Could every entry be set down once more, exactly as given?

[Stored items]

-.-.-

(* ===== verification/_CoqProject ===== *)
-Q . S2P
Prelude.v
Order.v
TypeConfig.v
LogId.v
Vote.v
Quorum.v
Progress.v
LogIdList.v
Config.v
ConfigText.v
ProgressEntry.v
IOState.v
Membership.v
Proposer.v
RaftState.v
Errors.v
Command.v
EngineBase.v
LogHandler.v
FollowingHandler.v
ReplicationHandler.v
VoteHandler.v
EngineImpl.v
Evolves.v
Pledges.v
CoreState.v
RaftCore.v
CoreRun.v
CoreCommands.v
Reads.v
Storage.v
Replication.v
Tick.v
Wait.v
RaftApi.v
SnapshotTransport.v
Network.v
StorageHelper.v
MemStore.v
KvStore.v
Rocks.v
RocksMachine.v
RocksKv.v
Worker.v
Election.v
Purge.v
Cluster.v
LeaderLog.v
Applies.v
Scenarios.v
Startup.v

-.-.-

Reply to the exercise
(* ===== verification/_CoqProject ===== *)
-Q . S2P
Prelude.v
Order.v
TypeConfig.v
LogId.v
Vote.v
Quorum.v
Progress.v
LogIdList.v
Config.v
ConfigText.v
ProgressEntry.v
IOState.v
Membership.v
Proposer.v
RaftState.v
Errors.v
Command.v
EngineBase.v
LogHandler.v
FollowingHandler.v
ReplicationHandler.v
VoteHandler.v
EngineImpl.v
Evolves.v
Pledges.v
CoreState.v
RaftCore.v
CoreRun.v
CoreCommands.v
Reads.v
Storage.v
Replication.v
Tick.v
Wait.v
RaftApi.v
SnapshotTransport.v
Network.v
StorageHelper.v
MemStore.v
KvStore.v
Rocks.v
RocksMachine.v
RocksKv.v
Worker.v
Election.v
Purge.v
Cluster.v
LeaderLog.v
Applies.v
Scenarios.v
Startup.v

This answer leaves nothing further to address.